Prometheus Daily Historic Average

It's quite useful to have a typical daily profile in your monitoring dashboards. For example, it can be a good idea to check how much CPU or memory is used after deployment vs. how it was in the past.

A simple way would be to plot today's and yesterday's values on the same panel. That can be done with two queries:

  • sum(rate(container_cpu_usage_seconds_total[1m]))
  • sum(rate(container_cpu_usage_seconds_total[1m] offset 24h))

This works, but yesterday's values can be too noisy, and if some incident happened yesterday, it will be very visible today, which is not ideal. avg_over_time can help with smoothing, but it's not desired, if you have peaks or falls at a certain minutes of the day: maybe you have a cronjob, or maybe a partner reaches your API by schedule. So instead, for every minute of the day you can compute an average of this minute from a few previous days. Here is a recording rule for that:

- rule: :container_cpu_usage_seconds_total:rate1m
  expr: |
    sum(rate(container_cpu_usage_seconds_total[1m]))

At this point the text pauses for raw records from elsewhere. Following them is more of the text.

(* ===== verification/ElfExec.v ===== *)
(** * Execution of loaded binaries ([crates/Statue/src/execution.rs])

    The execution context with its processor state, stack and heap, the
    interpreter loop with its limit of a million counted instructions, function
    calls, and the process control block. The addresses of the stack and heap
    vectors come from the global allocator. *)

From stdpp Require Import strings.
From S2P Require Import Prelude Process Elf ElfArch ElfReloc ElfLoad ElfInstr.

(** ** Environment *)
Record ExecutionEnvironment := mkEnv { args : list string; env : list (string * string); env_stack_size : Z; env_heap_size : Z }.

Definition env_new : ExecutionEnvironment := mkEnv [] [] 0x100000 0x1000000.
Definition with_arg (a : string) (e : ExecutionEnvironment) : ExecutionEnvironment := mkEnv (args e ++ [a]) (env e) (env_stack_size e) (env_heap_size e).
Definition with_env (k v : string) (e : ExecutionEnvironment) : ExecutionEnvironment :=
  mkEnv (args e) (env e ++ [(k, v)]) (env_stack_size e) (env_heap_size e).
Definition with_stack_size (n : Z) (e : ExecutionEnvironment) : ExecutionEnvironment := mkEnv (args e) (env e) n (env_heap_size e).
Definition with_heap_size (n : Z) (e : ExecutionEnvironment) : ExecutionEnvironment := mkEnv (args e) (env e) (env_stack_size e) n.
(* ===== verification/Ext4Cache.v ===== *)
(** The block cache of [ext4-view-rs] and the reads that go through it ([block_cache.rs], [Ext4::read_from_block] of
    [lib.rs]).

    The layers above use a block reader, the class [BlockReader]; the cache implements it, and [BlockReaderLaws] says
    what they may rely on: a read returns the bytes of the storage. *)
From S2P Require Import Prelude Ext4Base.

(** ** [BlockCache] *)
Record CacheEntry := mkEntry { ce_block_index : Z; ce_data : list Z }.

Record BlockCache := mkCache {
  read_buf : list Z; max_blocks_per_read : Z; entries : list CacheEntry; cache_block_size : Z; num_fs_blocks : Z;
}.

Record CacheOpts := mkOpts { opt_block_size : Z; opt_max_blocks_per_read : Z; opt_num_entries : Z }.

Definition cache_opts_new (bsize : Z) : XR CacheOpts :=
  let max_blocks := Z.max 1 (8 * 4096 / bsize) in
  let? n := unwrap (checked 32 (max_blocks * 8)) in
  Ok (mkOpts bsize max_blocks n).

Definition read_buf_size_in_bytes (o : CacheOpts) : XR Z := unwrap (checked 64 (opt_max_blocks_per_read o * opt_block_size o)).

Definition with_opts (o : CacheOpts) (num_blocks : Z) : XR BlockCache :=
  let? _ := assert (opt_max_blocks_per_read o <=? opt_num_entries o) in
  let? n := read_buf_size_in_bytes o in
  let entry := mkEntry 0 (zeros (Z.to_nat (opt_block_size o))) in
  Ok (mkCache (zeros (Z.to_nat n)) (opt_max_blocks_per_read o) (replicate (Z.to_nat (opt_num_entries o)) entry) (opt_block_size o) num_blocks).

Definition cache_new (bsize num_blocks : Z) : XR BlockCache := let? o := cache_opts_new bsize in with_opts o num_blocks.

Definition num_blocks_to_read (c : BlockCache) (block_index : Z) : XR Z :=
  let? _ := assert (block_index <? num_fs_blocks c) in
  let end_block := Z.min (Z.min U64_MAX (block_index + max_blocks_per_read c)) (num_fs_blocks c) in
  let? n := unwrap (checked 64 (end_block - block_index)) in
  unwrap (checked 32 n).

Definition set_entries (es : list CacheEntry) (c : BlockCache) : BlockCache :=
  mkCache (read_buf c) (max_blocks_per_read c) es (cache_block_size c) (num_fs_blocks c).
Definition set_read_buf (b : list Z) (c : BlockCache) : BlockCache :=
  mkCache b (max_blocks_per_read c) (entries c) (cache_block_size c) (num_fs_blocks c).

(** [pop_back().unwrap()] *)
Definition pop_back {A} (l : list A) : XR (list A * A) :=
  match last l with Some a => Ok (take (length l - 1) l, a) | None => Panic end.

Definition insert_block (block_index block_within_read_buf : Z) (c : BlockCache) : XR BlockCache :=
  let? _ := assert (block_within_read_buf <? max_blocks_per_read c) in
  let? start := unwrap (checked 64 (block_within_read_buf * cache_block_size c)) in
  let? end_ := unwrap (checked 64 (start + cache_block_size c)) in
  let? src := slice start end_ (read_buf c) in
  let? (rest, entry) := pop_back (entries c) in
  (* [copy_from_slice] needs equal lengths *)
  let? _ := assert (zlen (ce_data entry) =? zlen src) in
  Ok (set_entries (mkEntry block_index src :: rest) c).

(** The loop over [(0..num_blocks).rev()]. *)
Fixpoint insert_blocks (block_index : Z) (ids : list Z) (c : BlockCache) : XR BlockCache :=
  match ids with
  | [] => Ok c
  | i :: ids =>
      let? b := unwrap (checked 64 (block_index + i)) in
      let? c := insert_block b i c in insert_blocks block_index ids c
  end.

(** [entries[0].data] *)
Definition front_data (c : BlockCache) : XR CacheEntry := unwrap (entries c !! 0%nat).

Section cache.
Context `{Ext4Read}.

Record FsState := mkFs { block_cache : BlockCache; fs_reader : Reader }.

Definition on_cache {A} (m : M BlockCache Ext4Error A) : M FsState Ext4Error A :=
  zoom block_cache (λ c s, mkFs c (fs_reader s)) m.
Definition on_reader {A} (m : M Reader Ext4Error A) : M FsState Ext4Error A :=
  zoom fs_reader (λ r s, mkFs (block_cache s) r) m.

Definition get_or_insert_blocks (block_index : Z) (f : Z → M Reader Ext4Error (list Z)) : M FsState Ext4Error (list Z) :=
  let! s := mget in
  let c := block_cache s in
  let! _ := mlift (assert (block_index <? num_fs_blocks c)) in
  match find_index (λ e, ce_block_index e =? block_index) (entries c) with
  | Some i =>
      let! e := mlift (unwrap (entries c !! i)) in
      let es := if (i =? 0)%nat then entries c else e :: delete i (entries c) in
      let! _ := on_cache (mput (set_entries es c)) in
      let! e := mlift (front_data (set_entries es c)) in
      mok (ce_data e)
  | None =>
      let! num_blocks := mlift (num_blocks_to_read c block_index) in
      let! num_bytes := mlift (ok_or (Corrupt (BlockCacheReadTooLarge num_blocks (cache_block_size c)))
                                 (checked 64 (num_blocks * cache_block_size c))) in
      let! _ := mlift (slice 0 num_bytes (read_buf c)) in
      let! data := on_reader (f num_bytes) in
      let c := set_read_buf (put 0 data (read_buf c)) c in
      let! c := mlift (insert_blocks block_index (reverse (seqZ 0 num_blocks)) c) in
      let! _ := on_cache (mput c) in
      let! e := mlift (front_data c) in
      let! _ := mlift (assert (ce_block_index e =? block_index)) in
      mok (ce_data e)
  end.

(** [Ext4::read_from_block]; the result is the content of [dst], [len] its length. *)
Definition read_from_block (fs : Ext4) (original_block_index offset_within_block len : Z) : M FsState Ext4Error (list Z) :=
  let block_index := map_block_index fs original_block_index in
  let err := Corrupt (BlockRead block_index original_block_index offset_within_block len) in
  if (block_index =? 0) && (offset_within_block <? 1024) then merr err else
  if blocks_count (superblock fs) <=? block_index then merr err else
  let bsize := block_size (superblock fs) in
  if bsize <=? offset_within_block then merr err else
  let! read_end := mlift (ok_or err (checked 64 (offset_within_block + len))) in
  if bsize <? read_end then merr err else
  let! cached := get_or_insert_blocks block_index (λ n,
    let! start_byte := mlift (ok_or err (checked 64 (block_index * bsize))) in io_read start_byte n) in
  mlift (slice offset_within_block read_end cached).
End cache.

(** ** The interface to the layers above *)
Class BlockReader (S : Type) : Type := block_read : Ext4 → Z → Z → Z → M S Ext4Error (list Z).

#[export] Instance cached_reader `{Ext4Read} : BlockReader FsState := read_from_block.

(** A read straight from the storage. *)
Definition direct_read (disk : list Z) (fs : Ext4) (original offset len : Z) : XR (list Z) :=
  let block_index := map_block_index fs original in
  let bsize := block_size (superblock fs) in
  if bool_decide (¬ (block_index = 0 ∧ offset < 1024) ∧ block_index < blocks_count (superblock fs) ∧ offset < bsize ∧ offset + len ≤ bsize)
  then Ok (field (Z.to_nat (block_index * bsize + offset)) (Z.to_nat len) disk)
  else Err (Corrupt (BlockRead block_index original offset len)).

(** Block 0 is left out: an unused entry of the cache claims to be block 0. *)
Definition not_block_0 (fs : Ext4) (original offset : Z) : Prop := map_block_index fs original ≠ 0 ∨ offset < 1024.

(** [serves s disk]: the reader's state [s] gives the bytes of [disk]. *)
Class BlockReaderLaws (S : Type) `{BlockReader S} (fs : Ext4) (disk : list Z) (good : S → Prop) : Prop :=
  block_read_exact : ∀ b off n s, good s → 0 ≤ b < 2 ^ 64 → 0 ≤ off < 2 ^ 32 → 0 ≤ n < 2 ^ 32 → not_block_0 fs b off →
    ∃ s', block_read fs b off n s = (direct_read disk fs b off n, s') ∧ good s'.

(** ** The cache returns the bytes of the storage *)
Class Ext4ReadLaws `{Ext4Read} : Type := {
  serves : Reader → list Z → Prop;
  serves_read : ∀ r disk start n, serves r disk → 0 ≤ start → 0 ≤ n → start + n ≤ zlen disk → start + n < 2 ^ 64 →
    ∃ r', reader_read start n r = (Ok (field (Z.to_nat start) (Z.to_nat n) disk), r') ∧ serves r' disk;
}.

Lemma checked_ok w z : 0 ≤ z < 2 ^ w → checked w z = Some z.
Proof. intros Hz. unfold checked. by rewrite bool_decide_eq_true_2. Qed.

Lemma get_range_ok {A} a b (data : list A) : 0 ≤ a ≤ b → b ≤ zlen data → get_range a b data = Some (field (Z.to_nat a) (Z.to_nat (b - a)) data).
Proof. intros Ha Hb. unfold get_range. by rewrite bool_decide_eq_true_2. Qed.

Lemma vec_serves (r disk : list Z) start n : r = disk → 0 ≤ start → 0 ≤ n → start + n ≤ zlen disk → start + n < 2 ^ 64 →
  ∃ r', vec_read start n r = (Ok (field (Z.to_nat start) (Z.to_nat n) disk), r') ∧ r' = disk.
Proof.
  intros -> Hs Hn Hl H64. exists disk. split; [|done]. unfold vec_read, read_from_bytes. rewrite checked_ok by lia. cbn [mbind option_bind].
  rewrite get_range_ok by lia. by replace (start + n - start) with n by lia.
Qed.

#[export] Instance vec_reader_laws : @Ext4ReadLaws vec_reader := {| serves := λ (r : @Reader vec_reader) disk, r = disk; serves_read := vec_serves |}.

(** Block [i] of the storage. *)
Definition disk_block (bsize : Z) (disk : list Z) (i : Z) : list Z := field (Z.to_nat (i * bsize)) (Z.to_nat bsize) disk.

Record entry_ok (bsize blocks : Z) (disk : list Z) (e : CacheEntry) : Prop := {
  eo_len : zlen (ce_data e) = bsize;
  eo_data : ce_block_index e = 0 ∨ 0 < ce_block_index e < blocks ∧ ce_data e = disk_block bsize disk (ce_block_index e);
}.

(** The storage of a filesystem: all its blocks, byte addresses below [2^64]. *)
Record disk_ok (fs : Ext4) (disk : list Z) : Prop := {
  dk_bsize : 1024 ≤ block_size (superblock fs) < 2 ^ 32;
  dk_blocks : 0 ≤ blocks_count (superblock fs);
  dk_len : blocks_count (superblock fs) * block_size (superblock fs) ≤ zlen disk;
  dk_64 : blocks_count (superblock fs) * block_size (superblock fs) < 2 ^ 64;
  dk_journal : map_Forall (λ _ v, 0 ≤ v) (journal fs);
}.

Section exact.
Context `{Ext4ReadLaws} (fs : Ext4) (disk : list Z) (good_disk : disk_ok fs disk).
Let bsize := block_size (superblock fs).
Let blocks := blocks_count (superblock fs).

Record cache_ok (s : FsState) : Prop := {
  co_bsize : cache_block_size (block_cache s) = bsize;
  co_blocks : num_fs_blocks (block_cache s) = blocks;
  co_max : 1 ≤ max_blocks_per_read (block_cache s) < 2 ^ 32;
  co_size : max_blocks_per_read (block_cache s) * bsize < 2 ^ 64;
  co_buf : zlen (read_buf (block_cache s)) = max_blocks_per_read (block_cache s) * bsize;
  co_room : max_blocks_per_read (block_cache s) ≤ zlen (entries (block_cache s));
  co_entries : Forall (entry_ok bsize blocks disk) (entries (block_cache s));
  co_reader : serves (fs_reader s) disk;
}.

(** The entry that [insert_block] makes of block [i] of the buffer. *)
Definition entry_of (b : Z) (buf : list Z) (i : Z) : CacheEntry := mkEntry (b + i) (field (Z.to_nat (i * bsize)) (Z.to_nat bsize) buf).
Lemma inode_read_ok n i : disk_ok fs disk → inode_at n i → yields good (inode_read fs n) (Ok i).
Proof using All.
  intros Hd (blk & off & sum & Hloc & Hreal & Hfit & Hpos & Hfrom & Hsum).
  assert (0 ≤ off) as Ho.
  { unfold get_inode_location in Hloc. destruct (unwrap (checked 32 (n - 1))) as [m|e| |]; try done. cbn [rbind] in Hloc.
    destruct (ok_or _ (block_group_descriptors fs !! _)) as [g|e| |]; try done. cbn [rbind] in Hloc.
    destruct (ok_or _ (checked 64 _)) as [a|e| |]; try done. cbn [rbind] in Hloc.
    destruct (ok_or _ (checked 64 _)) as [b|e| |]; try done. cbn [rbind] in Hloc.
    destruct (ok_or _ (checked 64 _)) as [c|e| |]; try done. cbn [rbind] in Hloc.
    unfold checked in Hloc. case_bool_decide; [|done]. cbn in Hloc. injection Hloc as _ <-. lia. }
  unfold inode_read. rewrite Hloc. eapply yields_bind; [apply yields_lift|]. cbv beta iota.
  eapply yields_bind; [apply (block_read_ok Hd); [done|lia..]|]. cbv beta. rewrite Hfrom. eapply yields_bind; [apply yields_lift|]. cbv beta iota.
  eapply yields_bind; [|apply yields_ok]. destruct (has_metadata_checksums fs); [|apply yields_lift]. rewrite Hsum by done. cbn [rbind]. rewrite Z.eqb_refl. apply yields_lift.
Qed.
End inode_at.
(* ===== verification/Ext4BlockMap.v ===== *)
(** The block map of a file without extents in [ext4-view-rs] ([iters/file_blocks/block_map.rs]), and the iterator over
    the blocks of any file ([iters/file_blocks.rs]). *)
From S2P Require Import Prelude Ext4Base Ext4Cache Ext4Inode Ext4Extents.

(** ** The iterators of the deeper levels *)
Record IndirectBlockIter := mkInd { ind_block : list Z; index_within_block : Z }.

Definition indirect_next (it : IndirectBlockIter) : XR (option Z * IndirectBlockIter) :=
  if zlen (ind_block it) <=? index_within_block it then Ok (None, it) else
  let? block_index := read_u32le (ind_block it) (index_within_block it) in
  let? i := unwrap (checked 64 (index_within_block it + 4)) in
  Ok (Some block_index, mkInd (ind_block it) i).

Record DoubleIndirectBlockIter := mkDouble { d_indirect_0 : IndirectBlockIter; d_indirect_1 : option IndirectBlockIter; d_is_done : bool }.
Definition double_done (it : DoubleIndirectBlockIter) : DoubleIndirectBlockIter := mkDouble (d_indirect_0 it) (d_indirect_1 it) true.

Record TripleIndirectBlockIter := mkTriple { t_indirect_0 : IndirectBlockIter; t_indirect_1 : option DoubleIndirectBlockIter; t_is_done : bool }.
Definition triple_done (it : TripleIndirectBlockIter) : TripleIndirectBlockIter := mkTriple (t_indirect_0 it) (t_indirect_1 it) true.
Definition half_md4_rounds : list ((Z → Z → Z → Z) * Z * list (nat * Z)) :=
  [(round_f, 0, zip [0; 1; 2; 3; 4; 5; 6; 7]%nat [3; 7; 11; 19; 3; 7; 11; 19]);
   (round_g, 0x5a827999, zip [1; 3; 5; 7; 0; 2; 4; 6]%nat [3; 5; 9; 13; 3; 5; 9; 13]);
   (round_h, 0x6ed9eba1, zip [3; 7; 2; 6; 1; 5; 0; 4]%nat [3; 9; 11; 15; 3; 9; 11; 15])].

(** The registers move on by one place in each step. *)
Definition half_md4_step (f : Z → Z → Z → Z) (k : Z) (w : list Z) (st : Z * Z * Z * Z) (e : nat * Z) : Z * Z * Z * Z :=
  let '(a, b, c, d) := st in (d, rol e.2 ((a + f b c d + w !!! e.1 + k) `mod` 2 ^ 32), b, c).

Definition half_md4_block (st : Z * Z * Z * Z) (w : list Z) : Z * Z * Z * Z :=
  let '(a, b, c, d) := foldl (λ st r, foldl (half_md4_step r.1.1 r.1.2 w) st r.2) st half_md4_rounds in
  let '(a0, b0, c0, d0) := st in
  ((a0 + a) `mod` 2 ^ 32, (b0 + b) `mod` 2 ^ 32, (c0 + c) `mod` 2 ^ 32, (d0 + d) `mod` 2 ^ 32).

Definition signed_byte (b : Z) : Z := if b <? 128 then b else b - 256.
Definition name_word (chunk : list Z) (i : nat) : Z :=
  foldl (λ v b, v * 256 + signed_byte b) (zlen chunk * 0x01010101) (take 4 (drop (4 * i) chunk)) `mod` 2 ^ 32.
Definition name_chunks (name : list Z) : list (list Z) :=
  (λ i, take 32 (drop (32 * i) name)) <$> seq 0 (Z.to_nat ((zlen name + 31) / 32)).

Definition half_md4 (name seed : list Z) : Z :=
  let seed := if decide (seed = [0; 0; 0; 0]) then [0x67452301; 0xefcdab89; 0x98badcfe; 0x10325476] else seed in
  let '(_, b, _, _) := foldl (λ st chunk, half_md4_block st (name_word chunk <$> seq 0 8))
    (seed !!! 0%nat, seed !!! 1%nat, seed !!! 2%nat, seed !!! 3%nat) (name_chunks name) in
  b / 2 * 2.

Lemma round_f_eq x y z : md4_f x y z = round_f x y z.
Proof.
  apply Z.bits_inj'. intros i Hi. unfold md4_f, round_f. rewrite Z.lxor_spec, !Z.land_spec, Z.lxor_spec, Z.lor_spec, !Z.land_spec, Z.lnot_spec by done.
  by destruct (Z.testbit x i), (Z.testbit y i), (Z.testbit z i).
Qed.

Lemma round_g_eq x y z : md4_g x y z = round_g x y z.
Proof.
  unfold round_g. rewrite Z.add_nocarry_lxor.
  - apply Z.bits_inj'. intros i Hi. unfold md4_g. rewrite !Z.lor_spec, Z.lxor_spec, !Z.land_spec, Z.lxor_spec.
    by destruct (Z.testbit x i), (Z.testbit y i), (Z.testbit z i).
  - apply Z.bits_inj'. intros i Hi. rewrite !Z.land_spec, Z.lxor_spec, Z.bits_0. by destruct (Z.testbit x i), (Z.testbit y i), (Z.testbit z i).
Qed.

Lemma round_h_eq x y z : md4_h x y z = round_h x y z.
Proof. apply Z.lxor_assoc. Qed.

Lemma rotate_left_rol x s : 0 ≤ x < 2 ^ 32 → 0 < s < 32 → rotate_left x s = rol s x.
Proof.
  intros Hx Hs. unfold rotate_left, rol. rewrite Z.shiftl_mul_pow2, Z.shiftr_div_pow2 by lia.
  assert (2 ^ 32 = 2 ^ (32 - s) * 2 ^ s) as E by (rewrite <- Z.pow_add_r by lia; f_equal; lia).
  assert (0 < 2 ^ (32 - s) ∧ 0 < 2 ^ s) as [? ?] by (split; apply Z.pow_pos_nonneg; lia).
  assert (0 ≤ x / 2 ^ (32 - s) < 2 ^ s) as Hd by (split; [apply Z.div_pos; lia|apply Z.div_lt_upper_bound; lia]).
  rewrite E, Z.mul_mod_distr_r by lia. set (u := x `mod` _). set (v := x / _) in *.
  assert (Z.land (u * 2 ^ s) v = 0) as Hl.
  { rewrite <- Z.shiftl_mul_pow2 by lia. rewrite <- (Z.mod_small v (2 ^ s)) by done. apply Z.bits_inj'. intros i Hi. rewrite Z.land_spec, Z.bits_0.
    destruct (decide (i < s)); [by rewrite Z.shiftl_spec_low|]. rewrite Z.mod_pow2_bits_high by lia. by rewrite andb_false_r. }
  rewrite Z.add_nocarry_lxor by done. by rewrite Z.lxor_lor.
Qed.

Lemma md4_op_step f f' a b c d w k s : (∀ x y z, f x y z = f' x y z) → 0 < s < 32 →
  md4_op f a b c d (wadd w k) s = rol s ((a + f' b c d + w + k) `mod` 2 ^ 32).
Proof.
  intros Hf Hs. unfold md4_op, wadd. rewrite rotate_left_rol by (done || apply Z.mod_pos_bound; lia). f_equal. rewrite Hf.
  rewrite <- Zplus_mod. f_equal. lia.
Qed.

(** Four steps are one iteration of the loop. *)
Lemma md4_step_eq f f' k w i1 i2 i3 i4 s1 s2 s3 s4 st : (∀ x y z, f x y z = f' x y z) → 0 < s1 < 32 → 0 < s2 < 32 → 0 < s3 < 32 → 0 < s4 < 32 →
  md4_step f k w i1 i2 i3 i4 s1 s2 s3 s4 st = foldl (half_md4_step f' k w) st [(i1, s1); (i2, s2); (i3, s3); (i4, s4)].
Proof. intros Hf ????. destruct st as [[[a b] c] d]. unfold md4_step. cbn [foldl half_md4_step fst snd]. by rewrite !(md4_op_step f f'). Qed.

Lemma md4_half_eq st w : md4_half st w = half_md4_block st w.
Proof.
  unfold md4_half, half_md4_block.
  rewrite !(md4_step_eq md4_f round_f), !(md4_step_eq md4_g round_g), !(md4_step_eq md4_h round_h) by (lia || apply round_f_eq || apply round_g_eq || apply round_h_eq).
  cbv zeta. unfold half_md4_rounds. cbn [foldl fst snd zip zip_with]. reflexivity.
Qed.

Lemma hash_elem_eq pad bs : 0 ≤ pad < 2 ^ 32 →
  hash_elem pad bs = foldl (λ v b, v * 256 + signed_byte b) pad (take 4 bs) `mod` 2 ^ 32.
Proof.
  intros Hp. unfold hash_elem. rewrite <- (Z.mod_small pad (2 ^ 32)) at 1 by done. generalize (take 4 bs). clear Hp bs. intros bs. revert pad.
  induction bs as [|b bs IH]; intros pad; cbn [foldl]; [done|]. rewrite <- IH. f_equal. unfold wadd, sign_extend_byte_to_u32, signed_byte.
  rewrite Z.shiftl_mul_pow2 by lia. change (2 ^ 8) with 256. rewrite Zmult_mod_idemp_l, Zplus_mod_idemp_r. destruct (b <? 128); [f_equal; lia|].
  replace (b + (2 ^ 32 - 256) + pad * 256) with (pad * 256 + (b - 256) + 1 * 2 ^ 32) by lia. by rewrite Z.mod_add.
Qed.

Lemma hash_elems_eq pad n : ∀ src, hash_elems pad src n = (λ i, hash_elem pad (drop (4 * i) src)) <$> seq 0 n.
Proof.
  induction n as [|n IH]; intros src; [done|]. cbn [hash_elems seq fmap list_fmap]. f_equal. rewrite IH, <- fmap_S_seq, <- list_fmap_compose.
  apply list_fmap_ext. intros ? i _. unfold compose. rewrite drop_drop. do 2 f_equal. lia.
Qed.

Lemma create_hash_block_eq chunk : (length chunk ≤ 32)%nat → create_hash_block chunk = name_word chunk <$> seq 0 8.
Proof.
  intros Hl. unfold create_hash_block. assert (le_dec (replicate 4 (zlen chunk `mod` 256)) = zlen chunk * 0x01010101) as ->.
  { unfold zlen. do 33 (destruct chunk as [|? chunk]; [by vm_compute|]). cbn in Hl. lia. }
  rewrite hash_elems_eq. apply list_fmap_ext. intros ? i _. unfold name_word. rewrite hash_elem_eq by (unfold zlen; lia). done.
Qed.

Lemma hash_chunks_eq n : ∀ st name, (length name ≤ n)%nat →
  hash_chunks st name n = foldl (λ st chunk, half_md4_block st (name_word chunk <$> seq 0 8)) st (name_chunks name).
Proof.
  induction n as [|n IH]; intros st name Hn; [destruct name; [done|cbn in Hn; lia]|]. cbn [hash_chunks]. destruct name as [|c name]; [done|].
  rewrite IH by (rewrite length_drop; cbn [length] in *; lia). rewrite create_hash_block_eq by (rewrite length_take; lia). rewrite md4_half_eq.
  set (nm := c :: name) in *. assert (Z.to_nat ((zlen nm + 31) / 32) = S (Z.to_nat ((zlen (drop 32 nm) + 31) / 32))) as E.
  { unfold zlen. rewrite length_drop. assert (0 < length nm)%nat by (cbn; lia). destruct (decide (length nm ≤ 32)%nat).
    - replace (length nm - 32)%nat with 0%nat by lia. change ((Z.of_nat 0 + 31) / 32) with 0.
      rewrite <- (Z.div_unique (Z.of_nat (length nm) + 31) 32 1 (Z.of_nat (length nm) - 1)) by lia. done.
    - replace (Z.of_nat (length nm) + 31) with (Z.of_nat (length nm - 32) + 31 + 1 * 32) by lia. rewrite Z.div_add by lia.
      assert (0 ≤ (Z.of_nat (length nm - 32) + 31) / 32) by (apply Z.div_pos; lia). lia. }
  unfold name_chunks at 2. rewrite E. cbn [seq fmap list_fmap foldl]. rewrite drop_0. f_equal. unfold name_chunks.
  rewrite <- fmap_S_seq, <- list_fmap_compose. apply list_fmap_ext. intros ? i _. unfold compose. rewrite drop_drop. do 2 f_equal. lia.
Qed.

- rule: :container_cpu_usage_seconds_total:rate1m_avg7d
  expr: |
    (
      :container_cpu_usage_seconds_total:rate1m +
      :container_cpu_usage_seconds_total:rate1m offset 1d +
      :container_cpu_usage_seconds_total:rate1m offset 2d +
      :container_cpu_usage_seconds_total:rate1m offset 3d +
      :container_cpu_usage_seconds_total:rate1m offset 4d +
      :container_cpu_usage_seconds_total:rate1m offset 5d +
      :container_cpu_usage_seconds_total:rate1m offset 6d
    ) / 7

# Dashboard queries:
# :container_cpu_usage_seconds_total:rate1m
# :container_cpu_usage_seconds_total:rate1m_avg7d offset 24h

This gives you a weekly average for every minute during a day. This query is, however, problematic: it's quite long and it will take 8 days until it will produce something, given that both recording rules are created at the same time. It's possible to have a bunch of or's to fallback on current time, but that would complicate the query even more. Instead, you can use an exponential smoothing:

- rule: :container_cpu_usage_seconds_total:rate1m
  expr: |
    sum(rate(container_cpu_usage_seconds_total[1m]))

# Average CPU at the same time of the day over last the last days
- rule: :container_cpu_usage_seconds_total:rate1m_mavg
  expr: |
    (
      1 * :container_cpu_usage_seconds_total:rate1m +
      6 * :container_cpu_usage_seconds_total:rate1m_mavg offset 1d
    ) / 7 or :container_cpu_usage_seconds_total:rate1m

# Dashboard queries:
# :container_cpu_usage_seconds_total:rate1m
# :container_cpu_usage_seconds_total:rate1m_mavg offset 24h

This one is much faster to compute compared to a true moving average. It takes exactly one day for metric values to appear on the dashboards (assuming the use of offset 24h). Another benefit is that this scheme can work with a very small prometheus retention: even if you have just 2 days of retention, it will still produce smooth curve comparable to 7 day moving average.

—pk,  #prometheus